L’impasse etico di cui parla Miller assimilandolo alla “crisis de lo real”, porta Guy Debord (“La sociedad del espectaculo”) a coinvolgere tutte le culture, tutti i movimenti, tutte le esperienze eterodosse. Ormai la società è uno spettacolo sul quale valgono gli slogan, i manifesti, le iscrizioni murali, i cartelli pubblicitari posti sulle grandi vie di comunicazione.
In questo modo, la contestazione giovanile diventa banale e conformista, ben lontana da un compromesso storico capace di dare senso alla vita e valore all’esistenza.
Forse si potrebbe trovare in questa “perdita di senso”, la giustificazione della crisi della società che si rispecchia nella situazione critica degli adolescenti che sperimentano sensi di angoscia (per lo più legati a frustrazioni), disagio esistenziale (mancanza di ideali e di modelli validi), difficoltà di auto-identificazione (sensi di estraneità) ed anche blocchi o ritardi dello sviluppo.
Questa situazione è presa come esempio di “malattia” e quindi come sintomo, ma la clinica dimostra che questi processi vanno riferiti a difficoltà identificatorie che si instaurano precocemente (a partire dai 3-4 anni) e sempre legate a problematiche nel rapporto interpersonale con i genitori e con un oggetto genitoriale dismorfico.

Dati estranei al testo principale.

(* ===== verification/Embeddings.v ===== *)
(** The OpenAI Embeddings API, [internal/adapter/embeddings.go]: a vector is a function of
    the text, the model and the width, drawn from a generator their hash seeds.

    [encoding/json] is a parameter, as is the normal distribution of [math/rand/v2] (a
    table of the library): what it draws from a generator, and the generator after. *)

From Stdlib Require Import Ascii.
From S2P Require Import Prelude GoBase GoFloat FloatOrder GoStrings GoRand Base64 AgentTypes ToolProcessor AdapterCore.
From S2P Require Engine.

Definition ProtocolOpenAIEmbeddings : string := "openai-embeddings".
Definition maxEmbeddingInputs : nat := Eval cbv in 2048.

Record EmbeddingsRequest := mkEmbeddingsRequest {
  eb_Model : string;
  eb_Input : string;                  (* raw JSON; empty when absent *)
  eb_EncodingFormat : string;
  eb_Dimensions : option Z;
  eb_User : string
}.

(** ** float32 *)

Definition float32 := spec_float.

Definition f32_of_f64 (f : float64) : float32 :=
  match f with S754_finite s m e => binary_round 24 128 s m e | _ => f end.

Definition f64_of_f32 (f : float32) : float64 :=
  match f with S754_finite s m e => binary_round 53 1024 s m e | _ => f end.

Definition f64_sqrt (f : float64) : float64 := SFsqrt 53 1024 f.

(** [math.Float32bits]. *)
Definition Float32bits (f : float32) : Z :=
  let sign (s : bool) := (if s then 2 ^ 31 else 0)%Z in
  match f with
  | S754_zero s => sign s
  | S754_infinity s => sign s + 255 * 2 ^ 23
  | S754_nan => 255 * 2 ^ 23 + 2 ^ 22
  | S754_finite s m e => sign s + (if decide (2 ^ 23 ≤ Z.pos m) then (e + 150) * 2 ^ 23 + (Z.pos m - 2 ^ 23) else Z.pos m)
  end%Z.

(** The [n] low bytes of a word, lowest first. *)
Fixpoint le_bytes (n : nat) (z : Z) : list Z :=
  match n with O => [] | S n => (z mod 256)%Z :: le_bytes n (z / 256)%Z end.

(** ** Vectors *)

Inductive embedding_value := Floats (vec : list float32) | Base64 (text : string).

Record EmbeddingData := mkEmbeddingData { ed_Index : Z; ed_Embedding : embedding_value }.

Record embeddingInput := mkEmbeddingInput { ei_seed : string; ei_tokenCount : Z }.

Class EmbeddingsJson := {
  ParseString : string → option string;
  ParseStrings : string → option (list string);
  ParseTokens : string → option (list Z);
  ParseMatrix : string → option (list (list Z))
}.

(** [*rand.Rand]'s [NormFloat64] over a PCG. *)
Class GoNormal := NormFloat64 : Z → float64 * Z.

Inductive embeddings_body :=
| EmbeddingsResponse (data : list EmbeddingData) (model : string) (prompt_tokens total_tokens : Z)
| EmbeddingsError (type message : string).

Abbreviation embeddings_reply := (reply embeddings_body Empty_set).

Definition embedding_error (status : Z) (message : string) : embeddings_reply :=
  writeJSON ∅ status (EmbeddingsError "invalid_request_error" message).

Definition checkBatchSize (n : nat) : option string :=
  if decide (maxEmbeddingInputs < n)
  then Some ("input array must not exceed " +:+ fmt_d (Z.of_nat maxEmbeddingInputs) +:+ " elements")%string
  else None.

Definition tokensToString (toks : list Z) : string := Join (fmt_d <$> toks) ",".

Definition token_input (toks : list Z) : embeddingInput :=
  mkEmbeddingInput (tokensToString toks) (Z.of_nat (length toks)).
Definition text_input (s : string) : embeddingInput := mkEmbeddingInput s 0.
Lemma cache_mono c m m' : cache_current c m → m ⊆ m' → cache_current c m'.
Proof.
  destruct c as [c|]; [|done]. intros Hc Hm h e He. destruct (Hc h e He) as (id & cr & Hid & ?).
  exists id, cr. split; [by eapply lookup_weaken|done].
Qed.

(** A lookup answers an entry and loses entries only. *)
Lemma cache_get c m plaintext t1 t2 : cache_current c m →
  let '(c', hit) := AuthCache.Get plaintext t1 t2 c in
  cache_current c' m ∧
  (∀ p, hit = Some p → ∃ id cr, m !! id = Some cr ∧
     AuthCache.hashKey plaintext = AuthCache.hashKey (cr_secret cr) ∧ p = mkPrincipal (cr_tenant cr) id (cr_role cr)).
Proof.
  destruct c as [c|]; [|done]. intros Hc. unfold AuthCache.Get. case_decide; [done|].
  destruct (AuthCache.entries c !! AuthCache.hashKey plaintext) as [e|] eqn:He; [|done].
  assert (∀ k, cache_current (Some (AuthCache.set_entries c (delete k (AuthCache.entries c)))) m) as Hdel.
  { intros k h e' He'. cbn in He'. apply lookup_delete_Some in He' as [_ He']. by apply (Hc h). }
  case_decide.
  - split; [|done]. case_decide; [apply Hdel|done].
  - split; [done|]. intros p [= <-]. destruct (Hc _ _ He) as (id & cr & Hid & Hh & Hp). by exists id, cr.
Qed.

Lemma cache_set c m plaintext t1 t2 id cr : cache_current c m → m !! id = Some cr → cr_secret cr = plaintext →
  cache_current (AuthCache.Set_ plaintext (Some (mkPrincipal (cr_tenant cr) id (cr_role cr))) t1 t2 c) m.
Proof.
  destruct c as [c|]; [|done]. intros Hc Hid Hs. cbn [AuthCache.Set_]. case_decide; [done|].
  intros h e. cbn [AuthCache.entries AuthCache.set_entries].
  intros [[<- <-]|[_ He]]%lookup_insert_Some.
  - exists id, cr. by rewrite Hs.
  - apply (Hc h). case_match; [done|]. case_decide; [|done]. eapply lookup_weaken; [exact He|]. apply AuthCache.evict_subset.
Qed.
(* ===== verification/ResponsesStream.v ===== *)
(** The stream of the OpenAI Responses API, [internal/adapter/responses_stream.go], with
    the response objects of [responses.go] it replays: numbered, named events that open,
    fill and close each item of the output, and the client that reads them back.

    Texts the code echoes verbatim ([json.RawMessage]) are strings; the payloads, maps in
    the code, are the constructors of [payload], and their [type] and [sequence_number]
    are fields of the event. *)

From S2P Require Import Prelude GoBase GoFloat GoStrings AgentTypes ToolProcessor ResponseGenerator StreamCore.

(** ** Response objects *)

(** An echoed text, or the value that stands for it when there is none. *)
Inductive echo := Raw (text : string) | Default (v : value).

Record ResponsesUsage := mkResponsesUsage {
  rus_InputTokens : Z; rus_CachedTokens : Z; rus_OutputTokens : Z; rus_ReasoningTokens : Z; rus_TotalTokens : Z
}.

Record responseOutputText := mkOutputText { rot_Type : string; rot_Text : string; rot_Annotations : list value }.
Record responseRefusalPart := mkRefusalPart { rrp_Type : string; rrp_Refusal : string }.

(** The values of a message's content. *)
Inductive content_part := TextPart (p : responseOutputText) | RefusalPart (p : responseRefusalPart).

Record responseMessageItem := mkMessageItem {
  rmi_Type : string; rmi_ID : string; rmi_Status : string; rmi_Role : string; rmi_Content : list content_part
}.

Record responseFunctionCallItem := mkFunctionCallItem {
  rfi_Type : string; rfi_ID : string; rfi_CallID : string; rfi_Name : string; rfi_Arguments : string; rfi_Status : string
}.

(** The values of an output. *)
Inductive output_item := MessageItem (m : responseMessageItem) | FunctionCallItem (f : responseFunctionCallItem).

Record ResponsesResponse := mkResponsesResponse {
  rr_ID : string;
  rr_Object : string;
  rr_CreatedAt : Z;
  rr_Status : string;
  rr_Error : value;
  rr_IncompleteDetails : value;
  rr_Instructions : option string;
  rr_MaxOutputTokens : option Z;
  rr_Model : string;
  rr_Output : list output_item;
  rr_ParallelToolCalls : bool;
  rr_PreviousResponseID : option string;
  rr_Reasoning : echo;
  rr_Store : bool;
  rr_Temperature : float64;
  rr_Text : echo;
  rr_ToolChoice : echo;
  rr_Tools : list string;
  rr_TopP : float64;
  rr_Truncation : string;
  rr_Usage : ResponsesUsage;
  rr_User : option string;
  rr_Metadata : list (string * value)
}.
(** X9.  Whenever the matcher returns, the three conditions under which
    nothing was found agree: the working table is empty (the test of
    line 39), every uploaded name is reported unmatched, and the matched
    set is empty. *)
Theorem no_match_iff_all_unmatched (reference_df : table)
    (uploaded_microbes : list cell) (working_df : table)
    (matched_microbes : gset string) (unmatched : list cell) :
  matcher reference_df uploaded_microbes
  = Ok (working_df, matched_microbes, unmatched) →
  (working_df = [] ↔ unmatched = uploaded_microbes) ∧
  (working_df = [] ↔ matched_microbes = ∅).
Proof.
  intros Hm. destruct (matcher_ok_present _ _ _ Hm) as [H|[H|[Href Hqs]]].
  - rewrite matcher_degenerate in Hm by by left. by injection Hm as <- <- <-.
  - rewrite matcher_degenerate in Hm by by right. by injection Hm as <- <- <-.
  - destruct (all_present_fmap _ Hqs) as [queries ->].
    pose proof (matched_of_working _ _ _ _ _ Href Hm) as ->.
    destruct (all_present_fmap (Microbe <$> reference_df)) as [refs Hrefs];
      [by apply Forall_fmap|].
    destruct (matcher_present reference_df queries refs Hrefs) as (m & Hm' & _).
    rewrite Hm' in Hm. injection Hm as <- _ <-. split.
    + rewrite (no_row_no_match _ _ _ Hrefs). split; [by intros ->|].
      by intros ?%(inj (fmap Some)).
    + split; [by intros ->|]. intros Hempty.
      destruct (filter _ reference_df) as [|r w] eqn:E; [done|exfalso].
      assert (r ∈ reference_df) as Hr.
      { eapply list_elem_of_filter. rewrite E. by left. }
      rewrite Forall_forall in Href. destruct (Href r Hr) as [v Hv].
      assert (v ∈ (∅ : gset string)) as Hin; [|set_solver].
      rewrite <-Hempty, elem_of_list_to_set, elem_of_nonnull. csimpl.
      rewrite Hv. by left.
Qed.

Lemma no_match_iff_all_unmatched_witness :
  matcher scenario_reference [Some "Nonexistent Genus"; Some "Another"]
  = Ok ([], ∅, [Some "Nonexistent Genus"; Some "Another"]) ∧
  ((@nil row = [] ↔
    [Some "Nonexistent Genus"; Some "Another"]
    = [Some "Nonexistent Genus"; Some "Another"]) ∧
   (@nil row = [] ↔ (∅ : gset string) = ∅)).
Proof.
  assert (H : matcher scenario_reference [Some "Nonexistent Genus"; Some "Another"]
              = Ok ([], ∅, [Some "Nonexistent Genus"; Some "Another"]))
    by (vm_compute; reflexivity).
  split; [exact H|].
  exact (no_match_iff_all_unmatched _ _ _ _ _ H).
Defined.
(** * The IPP attribute decoder of [tools/generate_ipp.py]

    A shallow embedding of the decoding engine of the script: the tag
    classifiers, the bounds-checked readers, the per-type value extractors,
    the attribute assembler and the [while] loop of [main].

    Conventions of the embedding.
    - [ascii_values] is the list of integers produced by
      [extract_ascii_values]; every element comes from a two-digit hex token,
      so it is a byte, and the stream is a [list byte].
    - A Python [dict] literal is an association list read with [lookup]; the
      document [ipp_attributes] is an insertion-ordered association list.
    - [raise SystemExit] and the uncaught Python exceptions are the
      constructors of [error]; functions that can raise return a [result].
    - The [while] loop of [main] runs on fuel; [main] gives it more fuel than
      the loop can use, which [main_total] proves. *)

From Stdlib Require Import List String Ascii Bool Arith NArith ZArith Lia.
From Stdlib.Strings Require Import Byte.
Import ListNotations.
Open Scope string_scope.
Open Scope list_scope.

(** ** Errors and the error monad *)

(** The ways a run of the script stops without writing its output.  The first
    six are the [raise SystemExit] sites, named after the message printed just
    before; the last three are Python exceptions no handler catches. *)
Inductive error : Type :=
| UnsupportedDelimiter   (* get_delimiter_name: "is not a supported ipp delimiter" *)
| UnsupportedValueTag    (* get_value_type: "is not a supported IPP value tag" *)
| OutOfBounds            (* check_data_boundary: "Length is greater than remaining elements" *)
| InvalidFixedLength     (* extract_*_value: "Length must be exactly n" *)
| UnsupportedValueType   (* extract_value: "value_type is not in function map" *)
| UnterminatedMessage    (* main: "Reached end of input without parsing 'endOfAttributes'" *)
| KeyError               (* attributes[group] with a key the dict lacks (group is None) *)
| AttributeIndexError    (* attributes[group][-1] on an empty list *)
| StreamIndexError.      (* data[k] with k outside the stream *)

Inductive result (A : Type) : Type :=
| Ok (a : A)
| Err (e : error).
Arguments Ok {A} a.
Arguments Err {A} e.

Definition bind {A B : Type} (c : result A) (k : A -> result B) : result B :=
  match c with
  | Ok a => k a
  | Err e => Err e
  end.

Notation "x <- c ;; k" := (bind c (fun x => k))
  (at level 61, c at next level, right associativity).
Notation "' p <- c ;; k" := (bind c (fun x => let 'p := x in k))
  (at level 61, p pattern, c at next level, right associativity).

(** ** Python data *)

(** A dict literal with keys of type [K], read by [k in d] and [d[k]]. *)
Fixpoint lookup {K V : Type} (eqb : K -> K -> bool) (k : K) (d : list (K * V))
  : option V :=
  match d with
  | [] => None
  | (k', v) :: d' => if eqb k k' then Some v else lookup eqb k d'
  end.

(** The values the extractors build: [str], [int], [bool] and [list]. *)
#[warnings="-register-all"]
Inductive pyvalue : Type :=
| PStr (s : string)
| PInt (n : N)
| PBool (b : bool)
| PList (l : list pyvalue).

(** [type(v) is list] *)
Definition is_list (v : pyvalue) : bool :=
  match v with
  | PList _ => true
  | _ => false
  end.

(** The dict [{'type': .., 'name': .., 'value': ..}] of one attribute. *)
Record attribute : Type := mk_attribute {
  attr_type : string;
  attr_name : pyvalue;
  attr_value : pyvalue
}.

(** [ipp_attributes]: group name to the list of its attributes, in insertion
    order. *)
Definition document : Type := list (string * list attribute).

Definition dict_get (d : document) (k : string) : option (list attribute) :=
  lookup String.eqb k d.

(** [d[k] = v]: an existing key keeps its place, a new key goes last. *)
Fixpoint dict_set (d : document) (k : string) (v : list attribute) : document :=
  match d with
  | [] => [(k, v)]
  | (k', v') :: d' =>
      if String.eqb k k' then (k', v) :: d' else (k', v') :: dict_set d' k v
  end.

Definition keys (d : document) : list string := map fst d.

(** [data[k]] for [k >= 0]. *)
Definition get (data : list byte) (k : nat) : result byte :=
  match nth_error data k with
  | Some b => Ok b
  | None => Err StreamIndexError
  end.

(** [for k in idx: acc = body(acc, k)], stopping at the first exception. *)
Fixpoint for_range {A : Type} (idx : list nat) (body : A -> nat -> result A)
  (acc : A) : result A :=
  match idx with
  | [] => Ok acc
  | k :: idx' => acc' <- body acc k ;; for_range idx' body acc'
  end.

(** [chr(b)] for a byte. *)
Definition chr (b : byte) : string := String (ascii_of_byte b) EmptyString.

(** ** Tag classification *)

Definition is_ipp_delimiter (ascii_val : byte) : bool :=
  existsb (Byte.eqb ascii_val) [x01; x02; x03; x04].

Definition delimiters_map : list (byte * string) :=
  [ (x01, "operationAttributes");
    (x02, "jobAttributes");
    (x03, "endOfAttributes");
    (x04, "printerAttributes") ].

Definition get_delimiter_name (ipp_delimiter : byte) : result string :=
  match lookup Byte.eqb ipp_delimiter delimiters_map with
  | Some name => Ok name
  | None => Err UnsupportedDelimiter
  end.

Definition values_map : list (byte * string) :=
  [ (x13, "no-value");
    (x21, "integer");
    (x22, "boolean");
    (x23, "enum");
    (x30, "octetString");
    (x31, "dateTime");
    (x32, "resolution");
    (x33, "rangeOfInteger");
    (x34, "begCollection");
    (x37, "endCollection");
    (x41, "textWithoutLanguage");
    (x42, "nameWithoutLanguage");
    (x44, "keyword");
    (x45, "uri");
    (x46, "uriScheme");
    (x47, "charset");
    (x48, "naturalLanguage");
    (x49, "mimeMediaType");
    (x4a, "memberAttrName") ].

Definition get_value_type (value_tag : byte) : result string :=
  match lookup Byte.eqb value_tag values_map with
  | None => Err UnsupportedValueTag
  | Some name => Ok name
  end.

(** ** Bounds-checked readers *)

(** [if len(data) - start < length: raise SystemExit]; the difference is an
    integer, so it is taken in [Z]. *)
Definition check_data_boundary (data : list byte) (start length : nat)
  : result unit :=
  if (Z.of_nat (List.length data) - Z.of_nat start <? Z.of_nat length)%Z
  then Err OutOfBounds
  else Ok tt.

Definition extract_string_value (data : list byte) (start length : nat)
  : result (pyvalue * nat) :=
  _ <- check_data_boundary data start length ;;
  value <- for_range (seq start length)
             (fun value i => b <- get data i ;; Ok (value ++ chr b)%string)
             "" ;;
  Ok (PStr value, start + length).

Definition extract_byte_value (data : list byte) (start length : nat)
  : result (pyvalue * nat) :=
  if negb (length =? 1)%nat then Err InvalidFixedLength else
  _ <- check_data_boundary data start length ;;
  b <- get data start ;;
  Ok (PInt (Byte.to_N b), start + length).

Definition extract_boolean_value (data : list byte) (start length : nat)
  : result (pyvalue * nat) :=
  if negb (length =? 1)%nat then Err InvalidFixedLength else
  _ <- check_data_boundary data start length ;;
  value <- get data start ;;
  Ok (PBool (negb (Byte.eqb value x00)), start + length).

Definition extract_integer_value (data : list byte) (start length : nat)
  : result (pyvalue * nat) :=
  if negb (length =? 4)%nat then Err InvalidFixedLength else
  _ <- check_data_boundary data start length ;;
  value <- for_range (seq start length)
             (fun value i =>
                ascii_val <- get data i ;;
                Ok ((value * 256) + Byte.to_N ascii_val)%N)
             0%N ;;
  Ok (PInt value, start + length).

Definition extract_bytes_value (data : list byte) (start length : nat)
  : result (pyvalue * nat) :=
  _ <- check_data_boundary data start length ;;
  value <- for_range (seq start length)
             (fun value i => b <- get data i ;; Ok (value ++ [PInt (Byte.to_N b)]))
             [] ;;
  Ok (PList value, start + length).

Definition extract_resolution_value (data : list byte) (start length : nat)
  : result (pyvalue * nat) :=
  if negb (length =? 9)%nat then Err InvalidFixedLength else
  _ <- check_data_boundary data start length ;;
  '(x_res, new_start) <- extract_integer_value data start 4 ;;
  '(y_res, new_start) <- extract_integer_value data new_start 4 ;;
  '(units, new_start) <- extract_byte_value data new_start 1 ;;
  Ok (PList [x_res; y_res; units], new_start).

Definition extract_range_value (data : list byte) (start length : nat)
  : result (pyvalue * nat) :=
  if negb (length =? 8)%nat then Err InvalidFixedLength else
  _ <- check_data_boundary data start length ;;
  '(lower, new_start) <- extract_integer_value data start 4 ;;
  '(upper, new_start) <- extract_integer_value data new_start 4 ;;
  Ok (PList [lower; upper], new_start).

Definition extractor : Type := list byte -> nat -> nat -> result (pyvalue * nat).

Definition function_map : list (string * extractor) :=
  [ ("no-value", extract_string_value);
    ("integer", extract_integer_value);
    ("boolean", extract_boolean_value);
    ("enum", extract_integer_value);
    ("octetString", extract_bytes_value);
    ("dateTime", extract_bytes_value);
    ("resolution", extract_resolution_value);
    ("rangeOfInteger", extract_range_value);
    ("begCollection", extract_string_value);
    ("endCollection", extract_string_value);
    ("textWithoutLanguage", extract_string_value);
    ("nameWithoutLanguage", extract_string_value);
    ("keyword", extract_string_value);
    ("uri", extract_string_value);
    ("uriScheme", extract_string_value);
    ("charset", extract_string_value);
    ("naturalLanguage", extract_string_value);
    ("mimeMediaType", extract_string_value);
    ("memberAttrName", extract_string_value) ].

Definition extract_value (data : list byte) (value_type : string)
  (start length : nat) : result (pyvalue * nat) :=
  _ <- check_data_boundary data start length ;;
  match lookup String.eqb value_type function_map with
  | None => Err UnsupportedValueType
  | Some f => f data start length
  end.

Definition extract_length (data : list byte) (start : nat) : result (nat * nat) :=
  _ <- check_data_boundary data start 2 ;;
  hi <- get data start ;;
  lo <- get data (start + 1) ;;
  Ok ((256 * Byte.to_nat hi) + Byte.to_nat lo, start + 2).

(** ** The attribute assembler *)

(** [attributes[group]], where [group] may still be [None]. *)
Definition getitem (attributes : document) (group : option string)
  : result (string * list attribute) :=
  match group with
  | None => Err KeyError
  | Some g =>
      match dict_get attributes g with
      | None => Err KeyError
      | Some l => Ok (g, l)
      end
  end.

(** The list of the group is changed in place: the entry at index
    [len(attributes[group]) - 1] gets its value wrapped in a list unless it is
    one already, and [value] is appended to that list.  On an empty group the
    index is [-1], which a list of length 0 rejects. *)
Definition extend_attribute_values (attributes : document)
  (group : option string) (value : pyvalue) : result document :=
  '(g, l) <- getitem attributes group ;;
  match rev l with
  | [] => Err AttributeIndexError
  | attribute :: before =>
      let list_value :=
        match attr_value attribute with
        | PList vs => vs
        | v => [v]
        end in
      Ok (dict_set attributes g
            (rev before ++
             [ {| attr_type := attr_type attribute;
                  attr_name := attr_name attribute;
                  attr_value := PList (list_value ++ [value]) |} ]))
  end.

Definition add_attribute (attributes : document) (group : option string)
  (value_type : string) (value_name value : pyvalue) : result document :=
  '(g, l) <- getitem attributes group ;;
  Ok (dict_set attributes g
        (l ++ [ {| attr_type := value_type;
                   attr_name := value_name;
                   attr_value := value |} ])).

(** ** The walker: the [while] loop of [main] *)

(** The variables the loop of [main] updates. *)
Record state : Type := mk_state {
  ipp_attributes : document;
  current_attributes_group : option string;
  prev_value_type : option string;
  i : nat
}.

(** [ipp_attributes = {}], [current_attributes_group = None],
    [prev_value_type = None], [i = 0]. *)
Definition initial_state : state :=
  {| ipp_attributes := [];
     current_attributes_group := None;
     prev_value_type := None;
     i := 0 |}.

(** How one pass through the loop body ends: at its last statement, at
    [break], or with an exception. *)
Inductive body_exit : Type :=
| Continue (st : state)
| Break (st : state)
| Raise (e : error).

Definition lift (c : result state) : body_exit :=
  match c with
  | Ok st => Continue st
  | Err e => Raise e
  end.

(** [cur_value_type == prev_value_type], where the latter may be [None]. *)
Definition same_type (cur_value_type : string) (prev : option string) : bool :=
  match prev with
  | Some p => String.eqb cur_value_type p
  | None => false
  end.

(** What the [else] branch of the loop body has read when it reaches the
    fold test: the classified type, the name length, the name, the value and
    the index to continue from. *)
Record entry : Type := mk_entry {
  cur_value_type : string;
  name_length : nat;
  name : pyvalue;
  value : pyvalue;
  next_i : nat
}.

Ci si potrebbe riferire anche ad una situazione di vissuti contrapposti che portano i giovani a vivere relazioni interpersonali come espressioni di legami tra “facce di plastica” (Silvia Ons). Gli atteggiamenti ed i comportamenti eccessivamente liberi si scontrano con un sistema sociale opprimente. Anche nei filmati televisivi (di origine nord-americana) si registrano spesso i consigli delle assistenti sociali; “… se tu fai esattamente quello che io ti consiglio potrà aiutarti, altrimenti dovrai vedertela con la rigidità della legge”.
Alfredo Grande parla di “Ideale del Super-Io” per indicare una specie di atteggiamento libidico della legge (rappresentata dal Super-io).
L’espressione è perfettamente consona con il mettere sullo stesso piano:
Ideale dell’Io = espressione arcaica, istintiva, libidica dell’Io;
Ideale del Super-Io = espressione del piacere della legge, dell’Istituzione, dell’adulto che cercano il loro “godere” nel proprio imporsi (sembra di fare riemergere le valenze del “figlicidio” evidenziato alcuni decenni fa da Martin R. Raskovsky).
Da questo avrebbe ragione ancora Miller che mette in relazione il disagio con lo svilimento del Ideale che porta però il soggetto ad immettersi in un “discorso” a lui imposto ed anche poco accettabile se non attraverso una svalorizzazione o castrazione del Sé.In ultima analisi, questo meccanismo risulterebbe la causa non solo del disagio, ma anche di una rinuncia a crescere, a imporsi come soggetto, a superare il proprio ed autentico senso della vita.